As you know, the Tor network can be used for mischievous and in some countries illegal activity hurting the reputation of Tor. Two of these activities include Cryptolocker[1] and Gameover Zeus[2].
Recently my exit node was inserted into a few block lists due to this two issues mentioned above and I would guess this hinders 'good' traffic within the Tor network using an exit node.
I have complied a list of Sinkholes from CBL for both Cryptolocker and Gameover Zeus. Consider adding these IPs to your ExitPolicy reject list.
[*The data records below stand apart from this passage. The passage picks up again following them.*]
(* ===== verification/Plugs.v ===== *)
(** * routers/plugs.py: the charger lists, watches, favorites, capacity requests, reports

    The list of the plugs a user may use, the public map, the single plug, and
    the rows a user keeps about plugs.  [ensure_plug_group_access] is in
    Groups.v; the reliability figure, over hour buckets of the telemetry, is
    left. *)

From stdpp Require Import sorting.
From S2P Require Import Prelude Rounding PyNum Money Models Slots Config Billing TelemetryStore.
From S2P Require Import World Hoare Wallet Commands Caps Pricing Reservations Lifecycle.
From S2P Require Import SessionStart Payouts Groups.

Section Plugs.
Context `{cfg : Config}.
Implicit Types (d : db) (now uid plug_id : Z).

(** ** The reservation fields of a list of plugs *)

Record reservation_fields := mkfields {
  reserved_now : bool;
  reserved_now_by_me : bool;
  reserved_until : option datetime;
  next_reservation : option (datetime * datetime) }.

Definition no_fields : reservation_fields := mkfields false false None None.

(** One row of the loop; [fields.setdefault(res.plug_id, ...)]. *)
Definition add_fields uid now (e : reservation_fields) (r : Reservation.t) : reservation_fields :=
  if Reservation.start_at r <=? now
  then mkfields true (of_user uid r) (Some (Reservation.end_at r)) (next_reservation e)
  else match next_reservation e with
       | None => mkfields (reserved_now e) (reserved_now_by_me e) (reserved_until e)
                   (Some (Reservation.start_at r, Reservation.end_at r))
       | Some _ => e
       end.

Definition fields_of_rows uid now (rows : list Reservation.t) : gmap Z reservation_fields :=
  foldl (λ m r, <[Reservation.plug_id r :=
           add_fields uid now (default no_fields (m !! Reservation.plug_id r)) r]> m) ∅ rows.

Definition among (plug_ids : list Z) (r : Reservation.t) : bool :=
  bool_decide (Reservation.plug_id r ∈ plug_ids).

Definition ahead now (r : Reservation.t) : bool := is_booked r && (now <? Reservation.end_at r).

Definition window_rows d now (plug_ids : list Z) : list Reservation.t :=
  order_by2 Reservation.plug_id Reservation.start_at
    (select (λ _ r, ahead now r && among plug_ids r) (reservations d)).*2.

Definition reservation_fields_for_plugs (plug_ids : list Z) uid now : M (gmap Z reservation_fields) :=
  match plug_ids with
  | [] => mret ∅
  | _ =>
      expired ← expire_lapsed_reservations (among plug_ids) now;
      when (negb (expired =? 0)) commit;;
      query (λ d, fields_of_rows uid now (window_rows d now plug_ids))
  end.

(** ** GET /api/plugs/available *)

(** schemas.py: PlugResponse. *)
Record plug_response := mkplugresponse {
  p_id : Z;
  p_name : string;
  p_status : PlugStatus;
  p_current_power_w : float;
  p_plug_model : string;
  p_group_name : option string;
  p_latitude : option float;
  p_longitude : option float;
  p_gateway_online : bool;
  p_plug_powered : bool;
  p_queue_available : bool;
  p_price_per_kwh : money;
  p_price_next_per_kwh : option money;
  p_price_changes_at : option wall;
  p_is_private : bool;
  p_fields : reservation_fields;
  p_watching : bool;
  p_rated_power_w : option Z;
  p_connector_type : option string;
  p_is_favorite : bool }.

Definition in_public_group d (plug : Plug.t) : bool :=
  match Plug.group_id plug ≫= λ gid, groups d !! gid with
  | Some g => ChargerGroup.is_public g
  | None => false
  end.
Definition in_joined_group d uid (plug : Plug.t) : bool :=
  match Plug.group_id plug with
  | Some gid => exists_row (λ _ m, is_membership uid gid m) (memberships d)
  | None => false
  end.

(** [WHERE group_id IS NULL OR group_id IN (joined) OR group_id IN (public)]. *)
Definition listed d uid (plug : Plug.t) : bool :=
  bool_decide (Plug.group_id plug = None) || in_joined_group d uid plug || in_public_group d plug.

(** A row of the joins: the plug with its group (outer), gateway and tenant. *)
Definition plug_row : Type := Z * Plug.t * option ChargerGroup.t * Gateway.t * Tenant.t.

Definition join_plug d (r : Z * Plug.t) : option plug_row :=
  gateway ← gateways d !! Plug.gateway_id r.2;
  tid ← Gateway.tenant_id gateway;
  tenant ← tenants d !! tid;
  Some (r, Plug.group_id r.2 ≫= λ gid, groups d !! gid, gateway, tenant).

Definition PLUG_LIST_HARD_CAP : nat := 500.

Definition plug_rows d (p : Plug.t → bool) : list plug_row :=
  take PLUG_LIST_HARD_CAP (omap (join_plug d) (select (λ _, p) (plugs d))).

Definition row_id (r : plug_row) : Z := r.1.1.1.1.

Definition price_item (r : plug_row) : item :=
  let '(i, plug, group, _, tenant) := r in (i, plug, group ≫= ChargerGroup.tariff_id, Some tenant).

(** [price_display[plug.id]]: every listed plug was priced. *)
Definition price_of (m : gmap Z (money * option wall * option money)) plug_id
    : money * option wall * option money :=
  default (0, None, None) (m !! plug_id).

Definition watching d uid plug_id : bool :=
  exists_row (λ _ x, (PlugWatch.user_id x =? uid) && (PlugWatch.plug_id x =? plug_id)) (watches d).
Definition is_favorite d uid plug_id : bool :=
  exists_row (λ _ x, (UserFavorite.user_id x =? uid) && (UserFavorite.plug_id x =? plug_id)) (favorites d).

Definition respond now (r : plug_row) (price : money * option wall * option money)
    (fields : reservation_fields) (watch favorite : bool) : plug_response :=
  let '(i, plug, group, gateway, tenant) := r in
  let '(rate, changes_at, next_rate) := price in
  let gw_online := gateway_is_live gateway now in
  let powered := plug_is_powered plug now in
  {| p_id := i; p_name := Plug.name plug; p_status := Plug.status plug;
     p_current_power_w := Plug.current_power_w plug; p_plug_model := Plug.plug_model plug;
     p_group_name := ChargerGroup.name <$> group;
     p_latitude := coalesce (Plug.latitude plug) (Gateway.latitude gateway);
     p_longitude := coalesce (Plug.longitude plug) (Gateway.longitude gateway);
     p_gateway_online := gw_online; p_plug_powered := powered;
     p_queue_available := gw_online && negb powered && queued_charging_enabled tenant (Some plug);
     p_price_per_kwh := rate; p_price_next_per_kwh := next_rate; p_price_changes_at := changes_at;
     p_is_private := match group with Some g => negb (ChargerGroup.is_public g) | None => false end;
     p_fields := fields; p_watching := watch;
     p_rated_power_w := Plug.rated_power_w plug; p_connector_type := Plug.connector_type plug;
     p_is_favorite := favorite |}.

Definition get_available_plugs uid now : M (list plug_response) :=
  rows ← query (λ d, plug_rows d (listed d uid));
  fields ← reservation_fields_for_plugs (map row_id rows) uid now;
  price ← query (λ d, resolve_price_display_batch d (map price_item rows) now);
  query (λ d, map (λ r, respond now r (price_of price (row_id r))
                     (default no_fields (fields !! row_id r))
                     (watching d uid (row_id r)) (is_favorite d uid (row_id r))) rows).

(** ** GET /api/plugs/public: no account needed *)

(** schemas.py: PublicPlugResponse. *)
Record public_plug_response := mkpublic {
  u_id : Z;
  u_name : string;
  u_status : PlugStatus;
  u_latitude : float;
  u_longitude : float;
  u_price_per_kwh : money;
  u_gateway_online : bool;
  u_rated_power_w : option Z;
  u_connector_type : option string }.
ExitPolicy reject 85.159.211.119 # Cryptolocker ExitPolicy reject 212.71.250.4 # Cryptolocker ExitPolicy reject 54.83.43.69 # Cryptolocker ExitPolicy reject 192.42.116.41 # Cryptolocker ExitPolicy reject 192.42.119.41 # Cryptolocker ExitPolicy reject 198.98.103.253 # Cryptolocker ExitPolicy reject 208.64.121.161 # Cryptolocker ExitPolicy reject 142.0.36.234 # Cryptolocker ExitPolicy reject 173.193.197.194 # Cryptolocker
[1]: http://www.us-cert.gov/ncas/alerts/TA13-309A [2]: https://www.us-cert.gov/ncas/alerts/TA14-150A
On Wed, Jun 11, 2014 at 4:17 AM, Adam Brenner adam@aeb.io wrote:
I have complied a list of Sinkholes from CBL for both Cryptolocker and Gameover Zeus. Consider adding these IPs to your ExitPolicy reject list.
Here are lists of other useless "bad' stuff on the clearnet for which exit operator might receive a complaint for contacting: ... ... ...
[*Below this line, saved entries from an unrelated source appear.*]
(** UNIQUE(vpn_ip): the insert fails on a taken address. *)
Definition insert_gateway (gateway_id : string) (g : Gateway.t) : M unit :=
  taken ← query (λ d, bool_decide (map_Exists (λ _ h, Gateway.vpn_ip h = Gateway.vpn_ip g) (gateways d)));
  when taken (raise IntegrityError);;
  modify (λ d, d <| gateways ::= <[gateway_id := g]> |>);;
  commit.

Definition cpo_create_gateway user (gateway_id name vpn_ip : string) now : M unit :=
  tenant_id ← require_tenant_id user;
  existing ← query (λ d, gateways d !! gateway_id);
  refuse (bool_decide (is_Some existing)) 400 "Gateway already exists.";;
  insert_gateway gateway_id
    (Gateway.mk (Some tenant_id) name (if String.eqb vpn_ip "" then gateway_id else vpn_ip)
       GW_OFFLINE None None None None None (Some now)).

(** The gateways with a claim code: UNIQUE when not NULL. *)
Definition claimable_rows (code : string) d : list (string * Gateway.t) :=
  List.filter (λ r, bool_decide (Gateway.claim_code r.2 = Some code)) (map_to_list (gateways d)).

(** What the handler reads and decides, and what it writes: no lock in between. *)
Definition claim_check user (claim_code : string) : M (Z * string) :=
  tenant_id ← require_tenant_id user;
  rows ← query (claimable_rows (normalize_claim_code claim_code));
  gateway ← one_or_none rows;
  '(gateway_id, gateway) ← or_raise gateway 404 "Claim code not found or already used.";
  refuse (bool_decide (is_Some (Gateway.claimed_at gateway))) 404
    "Claim code not found or already used.";;
  mret (tenant_id, gateway_id).

Definition claim_store (tenant_id : Z) (gateway_id : string) (name : option string) now : M unit :=
  modify (λ d, d <| gateways ::= alter (λ g,
    g <| Gateway.tenant_id := Some tenant_id |> <| Gateway.claimed_at := Some now |>
      <| Gateway.name ::= replaced (name ≫= str_or_none) |>) gateway_id |>);;
  commit.

Definition cpo_claim_gateway user (claim_code : string) (name : option string) now : M string :=
  '(tenant_id, gateway_id) ← claim_check user claim_code;
  claim_store tenant_id gateway_id name now;;
  mret gateway_id.

(** [sorted(rows, key=version_sort_key, reverse=True)]; equal keys in any order. *)
Definition newer_first (a b : Z * FirmwareRelease.t) : Prop :=
  compare_keys (version_sort_key (FirmwareRelease.version a.2))
    (version_sort_key (FirmwareRelease.version b.2)) ≠ Lt.
#[local] Instance newer_first_dec : RelDecision newer_first.
Proof. intros a b. unfold newer_first. destruct (compare_keys _ _); [left|right|left]; congruence. Defined.

Definition sorted_releases (p : FirmwareRelease.t → bool) d : list (Z * FirmwareRelease.t) :=
  merge_sort newer_first (select (λ _, p) (releases d)).

Definition cpo_list_firmware_releases : M (list (Z * FirmwareRelease.t)) :=
  query (sorted_releases FirmwareRelease.is_active).

(** The URL an OTA is to fetch: a raw one for an admin only. *)
Definition ota_url (custom_allowed : bool) (req : CpoGatewayOtaRequest) : M string :=
  if truthy_str (ota_firmware_url req) then
    refuse (negb custom_allowed) 403 "Custom firmware URLs are restricted to admin users";;
    mret (default EmptyString (ota_firmware_url req))
  else
    release ← query (λ d, i ← ota_release_id req; r ← releases d !! i;
                           if FirmwareRelease.is_active r then Some r else None);
    release ← or_raise release 404 "Firmware release not found or no longer active.";
    mret (FirmwareRelease.url release).

(** From the gateway's row on. *)
Definition trigger_ota (gateway_id : string) (gateway : Gateway.t) (custom_allowed : bool)
    (req : CpoGatewayOtaRequest) : M string :=
  refuse (negb (bool_decide (Gateway.status gateway = ONLINE))) 409
    "Gateway is offline; it must be connected to receive an OTA command.";;
  firmware_url ← ota_url custom_allowed req;
  plug ← query (λ d, head (order_by fst
    (select (λ _ p, bool_decide (Plug.gateway_id p = gateway_id)) (plugs d))));
  '(plug_id, _) ← or_raise plug 409 "Gateway has no registered plugs to route the OTA command through.";
  published ← send_gateway_ota gateway_id plug_id firmware_url;
  refuse (negb published) 502 "Failed to publish the OTA command to the broker.";;
  mret firmware_url.

Definition cpo_gateway_ota user (gateway_id : string) (req : CpoGatewayOtaRequest) : M string :=
  refuse (negb (ota_valid req)) 422 "";;
  gateway ← query (tenant_gateway gateway_id (User.tenant_id user));
  gateway ← or_raise gateway 404 "Gateway not found or access denied.";
  trigger_ota gateway_id gateway (bool_decide (User.role user = ADMIN)) req.

(** ** routers/cpo/_plug_reports.py *)

Definition cpo_list_plug_reports user (status_filter : option string) (limit : Z)
    : M (list (Z * PlugReport.t)) :=
  let limit := Z.max 1 (Z.min limit 500) in
  filter ← match status_filter with
    | None | Some "" => mret None
    | Some s =>
        st ← or_raise (plug_report_status_of s) 400 "Invalid status_filter"; mret (Some st)
    end;
  query (λ d, take (Z.to_nat limit)
    (order_by2 (λ r, - PlugReport.created_at r.2) (λ r, - r.1)
      (select (λ _ r, bool_decide (Some (PlugReport.tenant_id r) = User.tenant_id user) &&
                      given (λ st, bool_decide (PlugReport.status r = st)) filter) (plug_reports d)))).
Has anyone evaluated the network [dirdata, client] cost of bloating 1200+ exits worth of 1000+ line exitpolicies, versus [circuit] cost blocking them with external packet filters.
And the classic issue of when those IP's are eventually cleared and used for "good' stuff, but laziness tends not to delist them, so exit becomes less useful and traffic skews.